First it was Jayson Blair. Now ‘Times’ fails to identify ‘mishpocha’ as Yiddish

Last Sunday the Times ran an Op-Ed about the Madoff scandal by the formidable Daphne Merkin, blaming the victims for their credulity--a piece the Times has now expressed misgivings about (the piece did not make clear that Merkin is the sister of a major actor in the mess). I would just like to register this line--

What Mr.

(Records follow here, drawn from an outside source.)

Lemma admitted_mono t t' id c c' peer request :
  (t ≤ t')%nat → identified c c' → admitted t id c peer request → admitted t' id c' peer request.
Proof.
  intros Ht Hi [-> Hh (n & Hn & Ha & Hl) H3' H4' H5']. pose proof Hi as [Hp Hpr Hhe]. split; auto.
  exists n. split; [lia|]. split; [by eapply authenticated_mono|].
  unfold alive_at in *. by rewrite Hp, Hpr.
Qed.

#[export] Instance identified_refl : Reflexive identified.
Proof. by intros c. Qed.

(** The connections that are kept from [m] to [m'], and the new ones, which
    have no peer yet. *)
Record kept (m m' : gmap Z Connection) : Prop := mk_kept {
  kp_old : ∀ id c, m !! id = Some c → ∃ c', m' !! id = Some c' ∧ identified c c';
  kp_new : ∀ id c', m' !! id = Some c' →
    (∃ c, m !! id = Some c ∧ identified c c') ∨ c'.(c_peer) = no_peer;
}.

Lemma kept_refl m : kept m m.
Proof. split; eauto using identified_refl. Qed.

Lemma kept_alter f id m :
  (∀ c, m !! id = Some c → identified c (f c)) → kept m (alter f id m).
Proof.
  intros Hf. split.
  - intros i c Hi. destruct (decide (id = i)) as [<-|Hne].
    + exists (f c). rewrite lookup_alter_eq, Hi. auto.
    + exists c. by rewrite lookup_alter_ne.
  - intros i c'. destruct (decide (id = i)) as [<-|Hne].
    + rewrite lookup_alter_eq. intros (c & Hc & ->)%fmap_Some. left. eauto.
    + rewrite lookup_alter_ne by done. left. by exists c'.
Qed.
Lemma total_bind {A B} (m : M A) (k : A → M B) : total m → (∀ a, total (k a)) → total (m ≫= k).
Proof.
  intros Hm Hk w w' f. unfold mbind, M_bind. destruct (m w) as [w1 [a|f1]] eqn:E.
  - apply Hk.
  - by apply Hm in E.
Qed.

(** A scope that was not committed is rolled back. *)
Lemma atomic_transaction {A} (body : M A) : late race body → atomic race (transaction body).
Proof.
  intros Hb w w' f Hs. unfold transaction. destruct (env_begin _); [by intros [= <- <-]; left|].
  destruct (body _) as [w1 r] eqn:E. destruct (w_saved w1) eqn:Es; intros [= <- ->].
  - apply Hb in E as [E|(_ & _ & E & _)]; [|congruence]. simpl in E. rewrite Es in E. injection E as ->. by left.
  - apply Hb in E as [E|E]; [simpl in E; congruence|by right].
Qed.

Lemma atomic_bind {A B} (m : M A) (k : A → M B) :
  reads m → held m → (∀ a, atomic race (k a)) → atomic race (m ≫= k).
Proof.
  intros Hr Hm Hk w w' f Hs. specialize (Hm w). destruct (Hr w) as [Hd _].
  unfold mbind, M_bind. destruct (m w) as [w1 [a|f1]]; simpl in *.
  - intros [Hrun|Hrun]%Hk; [left; congruence|by right|congruence].
  - intros [= <- <-]. by left.
Qed.

Lemma atomic_then {A B} (m : M A) (k : A → M B) : atomic race m → (∀ a, total (k a)) → atomic race (m ≫= k).
Proof.
  intros Hm Hk w w' f Hs. unfold mbind, M_bind. destruct (m w) as [w1 [a|f1]] eqn:E; simpl.
  - intros Hrun. by apply Hk in Hrun.
  - intros [= <- <-]. by eapply Hm.
Qed.
(* ===== verification/ServerScenario.v ===== *)
(** * A concrete run of the daemon's threads

    A file system with a policy file and an installation inventory, the
    kernel's view of one client process, and a socket on which the client
    sends its handshake and then, in two pieces, the request to open a
    session.  The run ends when the request waits for the database thread. *)
From S2P Require Import Prelude Strings Platform Message Wire Packing Identity ProfileState Store.
From S2P Require Import Exec Logic Lifecycle Database Repository Server ServerInv ServerIo Scenario.

#[export] Existing Instance reference_parcel.
#[export] Existing Instance reference_parcel_laws.

(** ** Files *)

Definition directory_stat : file_stat := mk_file_stat 7 2 16877 0 2 4096 0 0 0.
Definition policy_stat : file_stat := mk_file_stat 7 21 33188 0 1 6 0 0 0.
Definition agent_stat : file_stat := mk_file_stat 7 22 33261 0 1 9000 0 0 0.

Definition demo_files : list (list string * file_stat) :=
  [(["etc"], directory_stat); (["etc"; "consent.conf"], policy_stat);
   (["usr"], directory_stat); (["usr"; "agent"], agent_stat);
   (["opt"], directory_stat); (["opt"; "var"], directory_stat);
   (["opt"; "var"; "lib"], directory_stat);
   (["opt"; "var"; "lib"; "consent-authority"], directory_stat);
   (["opt"; "var"; "lib"; "consent-authority"; "installations.conf"], policy_stat)].

Definition demo_file (path : list string) : option file_stat :=
  snd <$> find_row (λ f, bool_decide (f.1 = path)) demo_files.

Definition demo_fs : FileSystem := {|
  fs_open directory path :=
    match demo_file path with
    | None => Some ENOENT
    | Some st => if directory && negb (S_ISDIR st.(st_mode)) then Some 20 else None
    end;
  fs_stat path := match demo_file path with Some st => StatOk st | None => StatErrno ENOENT end;
  fs_read path :=
    if bool_decide (path = ["etc"; "consent.conf"]) then inr "policy"
    else if bool_decide (path = ["opt"; "var"; "lib"; "consent-authority"; "installations.conf"])
    then inr "inventory" else inl 5;
  fs_close _ := None;
|}.

(** The keys of a group. *)
Definition key_file (groups : list (string * list (string * string))) : KeyFile :=
  let keys g := default [] (snd <$> find_row (λ e, eqs e.1 g) groups) in
  {| kf_groups := fst <$> groups;
     kf_string g k := snd <$> find_row (λ e, eqs e.1 k) (keys g);
     kf_list g k := (λ e, [e.2]) <$> find_row (λ e, eqs e.1 k) (keys g) |}.

Definition demo_policy : KeyFile := key_file
  [("policy", []);
   ("identity demo.id", [("uid", "5001"); ("executable", "/usr/agent"); ("label", "Demo");
      ("roles", "session"); ("subjects", "user"); ("profiles", "work")])].

Definition demo_inventory : KeyFile := key_file
  [("authority", [("schema", "1")]);
   ("package p1", [("generation", "g1"); ("state", "active")]);
   ("a1", [("package", "p1"); ("generation", "g1"); ("state", "active")])].

#[export] Instance demo_installations : Inventory := {|
  inv_fs := demo_fs;
  g_key_file_load content :=
    if eqs content "policy" then Some demo_policy
    else if eqs content "inventory" then Some demo_inventory else None;
  pkgmgr_pkgid app := if eqs app "a1" then Some "p1" else None;
|}.

#[export] Instance demo_installations_laws : InventoryLaws.
Proof.
  split; simpl.
  - intros flag path e. destruct (demo_file path); [case_match|]; intros [= <-]; done.
  - intros path e. destruct (demo_file path); intros [= <-]; done.
  - intros path e. repeat case_match; intros [= <-]; done.
  - done.
Qed.

(** ** The client *)

Definition demo_kernel : Kernel := {|
  k_peercred := Some (42, 5001, 100);
  k_peersec := Some ("Demo" +:+ String nul "");
  k_proc _ _ name :=
    if eqs name "stat" then "42 (agent) S 1 1 1 1 1 1 1 1 1 1 1 1 1 1 1 1 1 1 7700 1"
    else "Name: agent" +:+ String newline "Uid: 5001 5001 5001 5001";
  k_pidfd := true;
  k_exited := false;
  k_exe _ := Some "/usr/agent";
  k_exe_stat _ _ := Some agent_stat;
|}.

Definition hello_request : Message := list_to_map [("v", "1"); ("id", "1"); ("method", "hello")].

Definition open_request : Message :=
  list_to_map [("v", "1"); ("id", "2"); ("method", "session_open"); ("subject", "user");
               ("profile", "work")].

Definition frame_of (m : Message) : string := default "" (Encode m).

(** The socket takes a hundred bytes of the reply to the handshake, then no
    more for a while; the request arrives in two pieces. *)
#[export] Instance demo_io : IoEnv := {|
  io_time n := 1000 * Z.of_nat n;
  io_send n id bytes := if Nat.eqb n 11 then SendBlocked else Sent (Z.min 100 (size bytes));
  io_recv n id :=
    if Nat.eqb n 2 then Received (frame_of hello_request)
    else if Nat.eqb n 12 then Received (take_str 9 (frame_of open_request))
    else if Nat.eqb n 14 then Received (drop_str 9 (frame_of open_request))
    else RecvBlocked;
  io_kernel _ _ := demo_kernel;
  io_rules := (Load "/etc/consent.conf").2;
  io_generation _ := 0;
  io_push _ := true;
|}.

Lemma small_read x y : (size x <=? 8192) = true → Received x = Received y → size y ≤ 8192.
Proof. intros Hx [= <-]. lia. Qed.

#[export] Instance demo_io_laws : IoLaws.
Proof.
  split; cbn [io_send io_recv demo_io].
  - intros t id bytes n. destruct (Nat.eqb t 11); [done|]. intros [= <-]. lia.
  - intros t id bytes. destruct (Nat.eqb t 2); [apply small_read; vm_compute; reflexivity|].
    destruct (Nat.eqb t 12); [apply small_read; vm_compute; reflexivity|].
    destruct (Nat.eqb t 14); [apply small_read; vm_compute; reflexivity|discriminate].
Qed.

(** ** The run *)

(** The client connects and its handshake is read. *)
Definition connected : Server := run_events (started boot) [EvIncoming; EvIo; EvReadable 1].

(** The handshake is parsed and answered, and the request is read. *)
Definition greeted : Server := run_events connected [EvParse 0; EvIo].

(** The request is admitted. *)
Definition submission : list event :=
  [EvIncoming; EvIo; EvReadable 1; EvParse 0; EvIo; EvParse 0; EvIo].

Abbreviation submitted := (run_events (started boot) submission).
(* ===== verification/ServerWitnesses.v ===== *)
(** * Witnesses of the theorems on the wire, the identities and the daemon

    Each theorem with hypotheses is applied to the run of
    [ServerScenario]. *)
From S2P Require Import Prelude Strings Platform Message Wire Packing Identity ProfileState Store.
From S2P Require Import Exec Logic Lifecycle Database Repository Server ServerInv ServerIo Scenario.
From S2P Require Import ServerScenario.

(** ** The wire *)

Lemma Encode_open : Encode open_request = Some (frame_of open_request).
Proof.
  assert (is_Some (Encode open_request)) as [f Hf] by (vm_compute; eexists; reflexivity).
  unfold frame_of. rewrite Hf. reflexivity.
Qed.

Definition body_of (m : Message) : string := drop_str 4 (frame_of m).

Lemma Decode_Encode_witness :
  ∃ body, frame_of open_request = frame_header (size body) +:+ body ∧
    Decode body = Some (canonical open_request).
Proof.
  destruct (Decode_Encode open_request (frame_of open_request) Encode_open) as (body & Hf & _ & _ & Hd).
  exists body. split; assumption.
Defined.

Lemma frame_of_stream_witness :
  ∃ body, take_frame (frame_of open_request +:+ "xyz") = Some (body, "xyz") ∧
    Decode body = Some (canonical open_request).
Proof. apply (frame_of_stream open_request (frame_of open_request) Encode_open). Defined.

Lemma Decode_body_open : Decode (body_of open_request) = Some open_request.
Proof. vm_compute. reflexivity. Qed.

Lemma Decode_sound_witness : Get open_request "method" ≠ "" ∧ msize open_request ≤ kMaxFields.
Proof.
  destruct (Decode_sound (body_of open_request) open_request Decode_body_open) as (_ & Hm & Hn & _).
  split; assumption.
Defined.

(** ** Identities *)

Definition demo_client : Peer * ProcessIdentity :=
  default (no_peer, no_process) (mjoin (Authenticate inv_fs io_rules demo_kernel)).

Lemma demo_authenticated :
  Authenticate inv_fs io_rules demo_kernel = Some (Some (demo_client.1, demo_client.2)).
Proof. vm_compute. reflexivity. Qed.

Lemma demo_loaded : Load "/etc/consent.conf" = (true, io_rules).
Proof. vm_compute. reflexivity. Qed.

Lemma Authenticate_sound_witness :
  ∃ rule, rule ∈ io_rules ∧ demo_client.1.(p_identity) = rule_name rule.
Proof.
  destruct (Authenticate_sound "/etc/consent.conf" io_rules demo_kernel demo_client.1 demo_client.2
              demo_loaded demo_authenticated)
    as (rule & pid & uid & gid & st & Hin & _ & _ & _ & _ & _ & _ & _ & _ & _ & _ & Hp & _).
  exists rule. split; [exact Hin|]. rewrite Hp. reflexivity.
Defined.

Lemma offline_implies_online_witness : ValidateInstallation "p1" "a1" "g1" = true.
Proof.
  destruct (offline_implies_online "p1" "a1" "g1") as (_ & Hv & _);
    [vm_compute; reflexivity|exact Hv].
Defined.

(** ** The daemon *)

Lemma demo_content n : wf (env_content n).
Proof. exact wf_empty. Qed.

Definition submitted_job : Z * Peer * Message :=
  match submitted.(s_db) with
  | JobRequest id peer request :: _ => (id, peer, request)
  | _ => (0, no_peer, ∅)
  end.

Lemma job_submitted :
  JobRequest submitted_job.1.1 submitted_job.1.2 submitted_job.2 ∈ submitted.(s_db).
Proof.
  unfold submitted_job. destruct (s_db submitted) as [|j l] eqn:Hj; [vm_compute in Hj; discriminate Hj|].
  destruct j; try (vm_compute in Hj; discriminate Hj). apply list_elem_of_here.
Qed.

Lemma server_admission_witness :
  Allows submitted_job.1.2 (Get submitted_job.2 "method") = true ∧
  ∃ c n, submitted.(s_conns) !! submitted_job.1.1 = Some c ∧ c.(c_peer) = submitted_job.1.2 ∧
    Authenticate inv_fs io_rules (io_kernel n submitted_job.1.1) =
      Some (Some (submitted_job.1.2, c.(c_process))).
Proof.
  destruct (server_admission boot submission submitted submitted_job.1.1 submitted_job.1.2 submitted_job.2
              demo_content wf_empty eq_refl job_submitted)
    as (c & seen & checked & Hc & Hp & _ & _ & Hau & _ & Ha & _).
  split; [exact Ha|]. exists c, seen. split; [exact Hc|]. split; [exact Hp|exact Hau].
Defined.

Lemma server_limits_witness : submitted.(s_db_jobs) = Z.of_nat (length submitted.(s_db)).
Proof.
  destruct (server_limits boot submission submitted demo_content wf_empty eq_refl)
    as (_ & _ & _ & _ & Hdb & _).
  exact Hdb.
Defined.

Definition client : Connection := connection 1 submitted.

Lemma client_connected : submitted.(s_conns) !! 1 = Some client.
Proof. apply connection_open. vm_compute. reflexivity. Qed.

Lemma server_stream_witness :
  ∃ frames rest, client.(c_sent) +:+ rest = foldr String.append "" frames ∧
    Forall (λ f, ∃ m, Encode m = Some f) frames.
Proof.
  destruct (server_stream boot submission 1 client demo_content wf_empty client_connected)
    as (frames & rest & Hf & Hall & _).
  exists frames, rest. split; assumption.
Defined.

Lemma server_integrity_witness : wf (w_db (run_events (started boot) (submission ++ [EvDb; EvIo])).(s_world)).
Proof. apply (server_integrity boot (submission ++ [EvDb; EvIo]) demo_content wf_empty). Defined.

(** ** The sockets *)

Lemma client_ok : conn_ok client.
Proof.
  apply (in_conn _ _ _ (inv_run_events demo_content _ submission (inv_started demo_content boot wf_empty)) 1).
  exact client_connected.
Qed.

Lemma Write_progress_witness :
  write_outcome 1 client (connection 1 (Write 1 submitted).1).
Proof.
  apply (Write_progress 1 submitted client client_connected client_ok). vm_compute. reflexivity.
Defined.

(** The connection when its pending reply was produced under generation 5. *)
Definition stale_client : Connection :=
  set_c_output [mkFrame (frame_of hello_request) "5"] new_connection.

Definition stale_server : Server :=
  set_s_conns {[1 := stale_client]} (started boot).

Lemma Write_stale_witness : (connection 1 (Write 1 stale_server).1).(c_closed) = true.
Proof.
  destruct (Write_stale 1 stale_server stale_client (mkFrame (frame_of hello_request) "5") [])
    as [Hc _]; [reflexivity..|discriminate| |exact Hc].
  vm_compute. discriminate.
Defined.

Lemma Receive_framing_witness : receive_outcome 1 submitted (Receive 1 submitted).1.
Proof.
  apply (Receive_framing 1 submitted client client_connected); vm_compute; reflexivity.
Defined.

Madoff brought to the table, I think, was a sense of mishpocha, of being part of an extended family, but one you carefully chose rather than being arbitrarily born into.

This is a helpful insight, but also somewhat jarring, inasmuch as mishpocha, which is Yiddish, wasn't italicized, wasn't identified as Yiddish, doesn't appear in Webster's (and appears in Rosten's as mishpocheh), and the piece nowhere said anything about the Jewishness of that mishpocha. Hey--not every reader is a Member of the Tribe.

About Philip Weiss

Philip Weiss is Founder and Co-Editor of Mondoweiss.net.
Posted in Beyondoweiss, US Politics

{ 12 comments... read them below or add one }

  1. D. says:

    But if they had acknowledged the word's identity, the part about a family "you chose rather than being arbitrarily born into" would have been patently ridiculous.

  2. Rowan says:

    There is actually someone called 'Merkin'? When I use the term, I intend it as a diminutive of 'American' (a term that US citizens grandiosely and racistically arrogate to themselves, negating all other inhabitants of the continent).

  3. Duscany says:

    Madoff's mostly Jewish investors knew they were getting an extraordinarily high rate of return, which means that some other other investors somewhere were getting an extraordinarily low one. I wonder who they thought these people were.

  4. Eva Smagacz says:

    Yes, but all the readers that count understand the word.

  5. bar_kochba132 says:

    Mishpacha is HEBREW, the Jewish national language, later adopted by Yiddish.

  6. Citizen says:

    Merkin: "He took the edge off the harsh reality of making money and in the process gave filthy lucre a warm, haimish glow."

    haim⋅ish   [hey-mish]
    –adjective Slang.
    homey; cozy and unpretentious.
    Also, heimish.

    Origin:
    < Yiddish heymish < MHG heimisch, OHG heimisc lit., pertaining to the home; see

    haim·ish also heim·ish     (hā'mĭsh)
    adj.   Slang
    Warm and comfortable; homey; folksy: "It is very gentle and sweet up here. It's . . . sort of haimish" (Janet Malcolm).

    [Yiddish heymish, from Middle High German heimisch, from Old High German heimisc, from heim, home; see tkei- in Indo-European roots.]
    The American Heritage® D

    Merkin again: "Mr. Madoff a sociopath isn’t really to explain him so much as to explain our failure to pick up on his scam."

    mishpocha, mishpacha, haimish, heimish, heymish–abra codabra, not everybody is a MOT, and not every MOT that lusted to get inside Madoff's tent was allowed in–not for lack of trying.

    Fore some reason Mickey Mouse in the Sorcerer's Apprentice comes to mind…

    As Merkin also says, nobody put a gun to the losers' heads; ditto those who signed sub-prime mortgage documents barely glancing at them; ditto the hedge funders.

    Now we are asked to bail out all these "victims" out. Actually, we weren't even asked.

  7. Printe says:

    Just a tiny post – and so many comments… You're enviable, Phil…
    Printe

  8. Citizen says:

    Madoff multiplies endlessly, and with a bigger ugly face (if that's possible):
    link to pimco.com
    />

  9. Citizen says:

    “Obama’s Ponzi scheme is doing the same thing that Madoff’s did. He’s taking money from people not even in the system, taxpayers not even in the system, and he’s going to scourge them for money down the road.”
    link to businessandmedia.org

  10. spikele says:

    Mishpocha is, in fact, Yiddish (to bar_kochba), and it's pronounced with the emphasis on the second syllable instead of the the last, which is how the Hebrew word mishpacha is pronounced in the Sephardi accent. Though of course Yiddish is largely made up of Hebrew words, it's not accurate to say that the word isn't Yiddish in its own right, unless a word like "androgynous" isn't English because its roots are clearly Greek.

  11. Rowan says:

    I thought so, spikele, thanks for that clarification!

  12. tzvee says:

    it's the yiddish croutons that make daphne's salad so crunchy. and we all know that the times is not for amharatzim.